Del cuarto al sexto día la celulitis empieza a hacerse más suave centralmente, mientras permanece la induración periférica, comenzando la formación de la fase Abscedada o del absceso. Finalmente esta la etapa de Resolución, en la cual si no es tratado, ocurre la final ruptura espontánea del absceso a través de la piel neurótica que la cubre, con salida de pus (9).

El diagnóstico de la extensión del proceso inflamatorio hacia estos espacios es eminentemente clínico, en los cuales los signos de inflamación e impotencia funcional constituyen los puntos cardinales, aunado a los estudios paraclínicos, en los cuales las variaciones en el contaje leucocitario y los estudios imagenológicos de las estructuras involucradas son instrumentos fundamentales en la descripción topográfica del proceso y de la extensión y compromiso de estructuras anatómicas vitales circunvecinas (3,5,10).

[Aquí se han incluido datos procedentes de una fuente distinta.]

(** [JobQueue.run_once]. *)
Definition run_once (callback_ : Callback) (when : time_input)
    (context_ : PyObj) (name_ : option string) (job_kwargs : option JSONDict)
  : M (World E) addr :=
  let job_kwargs := kwargs_or_empty job_kwargs in
  let! name_ := lift (name_or name_ callback_) in
  let! me := lift (Job__init__ callback_ context_ (Some name_) None) in
  let! job_ := alloc me in
  let! date_time := _parse_time_input when true in
  let! d := dispatcher in
  match date_time with
  | None => raise (none_has_no "tzinfo")
  | Some dt =>
      let! tz := scheduler_timezone in
      register job_
        {| req_func := job_; req_name := name_;
           req_trigger := TriggerDate dt (tz_or (dt_tzinfo dt) tz);
           req_args := d; req_kwargs := job_kwargs |}
  end.

(** The [interval] argument of [run_repeating]. *)
Inductive interval_input : Type :=
| IntervalNumber (n : number)
| IntervalTimedelta (d : timedelta).

Definition last_before_first : exn :=
  Exn ValueError "'last' must not be before 'first'!".

(** [if dt_last and dt_first and dt_last < dt_first: raise ValueError]; a
    [datetime] is truthy, [None] is not. *)
Definition check_last_first (dt_last dt_first : option datetime)
  : M (World E) unit :=
  match dt_last, dt_first with
  | Some l, Some f =>
      let! before := lift (dt_lt l f) in
      if before then raise last_before_first else ret tt
  | _, _ => ret tt
  end.


(** [JobQueue.run_repeating]. *)
Definition run_repeating (callback_ : Callback) (interval : interval_input)
    (first last : time_input) (context_ : PyObj) (name_ : option string)
    (job_kwargs : option JSONDict) : M (World E) addr :=
  let job_kwargs := kwargs_or_empty job_kwargs in
  let! name_ := lift (name_or name_ callback_) in
  let! me := lift (Job__init__ callback_ context_ (Some name_) None) in
  let! job_ := alloc me in
  let! dt_first := _parse_time_input first false in
  let! dt_last := _parse_time_input last false in
  let! _ := check_last_first dt_last dt_first in
  let seconds :=
    match interval with
    | IntervalTimedelta d => PyFloat (total_seconds d)
    | IntervalNumber n => n
    end in
  let! d := dispatcher in
  register job_
    {| req_func := job_; req_name := name_;
       req_trigger := TriggerInterval dt_first dt_last seconds;
       req_args := d; req_kwargs := job_kwargs |}.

Este estudio retrospectivo está basado en la revisión de las historias clínicas de 278 pacientes admitidos durante un período de ocho años, entre enero de 1994 y diciembre de 2001. Se incluyeron todos los pacientes que presentaron procesos inflamatorios agudos de etiología infecciosa que se diseminaron a espacios profundos de cabeza y cuello, ingresados por el Servicio de Otorrinolaringología del Hospital Universitario de Caracas, Venezuela.

Su recolección de datos se llevó a cabo mediante un protocolo estandarizado en el cual se incluyo edad, sexo, antecedentes clínicos relevantes, síntomas y signos, estudios diagnósticos, tratamiento antimicrobiano y abordaje quirúrgico si fuese necesario. La información fue manejada mediante una base de datos para su análisis.

Resultados

Los extremos etarios estuvieron comprendidos entre los 3 a 89 años, con un promedio de 29.01 años. Los grupos etarios más involucrados fueron los comprendidos entre los 10 y 29 años; 155 casos del sexo masculino y 123 del femenino (Figura 1).

Distribución etaria 1994 2001

Figura 1

La etiología más frecuente en total fue la odontógena con 138 casos (49.64%), seguida por Faríngea 78 casos (28.05%) y glándulas salivales 21(8%) (Figura 2).

Distribución casos etiología

Figura 2

La duración de los días de hospitalización fue de entre 2 a 86 días con un promedio de 12.11 días. Como antecedentes seis pacientes presentaron Diabetes mellitus, dos con hepatitis B y uno con HIV. El promedio de del contaje de leucocitos al momento de ingreso fue de 12414 por mm3. Los síntomas más comunes en orden de frecuencia de presentación fueron aumento de volumen, dolor local y fiebre (Figura 3).

Síntomas números casos

Figura 3

Veinte pacientes presentaron procesos infecciosos rinosinusales, 11 pacientes presentaron abscesos periorbitarios y uno fue ingresado por presentar edema periorbitario como complicación. Cinco pacientes presentaron abscesos de tabique nasal. Las infecciones profundas de la región amigdalina se vieron también con frecuencia, de los 27 pacientes que fueron ingresados por afecciones en esta área, 14 fueron por flegmones periamigdalinos y 13 presentaron abscesos periamigdalinos.

Once pacientes que fueron hospitalizados presentaron el compromiso del espacio parotídeo. Dos pacientes fueron ingresados por la complicación producida por la ingestión de cuerpos extraños, uno presentó un flegmón retrofaríngeo y el otro hizo un absceso parafaríngeo. Diez pacientes presentaron lesiones abscedadas a nivel facial como complicaciones de procesos cutáneos (laceraciones de piel, forúnculos, etc.).

Tres pacientes ingresaron por presentar quiste branquial abscedado. Un paciente con carcinoma epidermoide de laringe, por presentar un absceso de la región anterior del cuello. Otro paciente fue ingresado por presentar una otomastoiditis crónica reagudizada, complicada con un absceso de Bezold. En trece pacientes no fue posible encontrar la etiología precisa.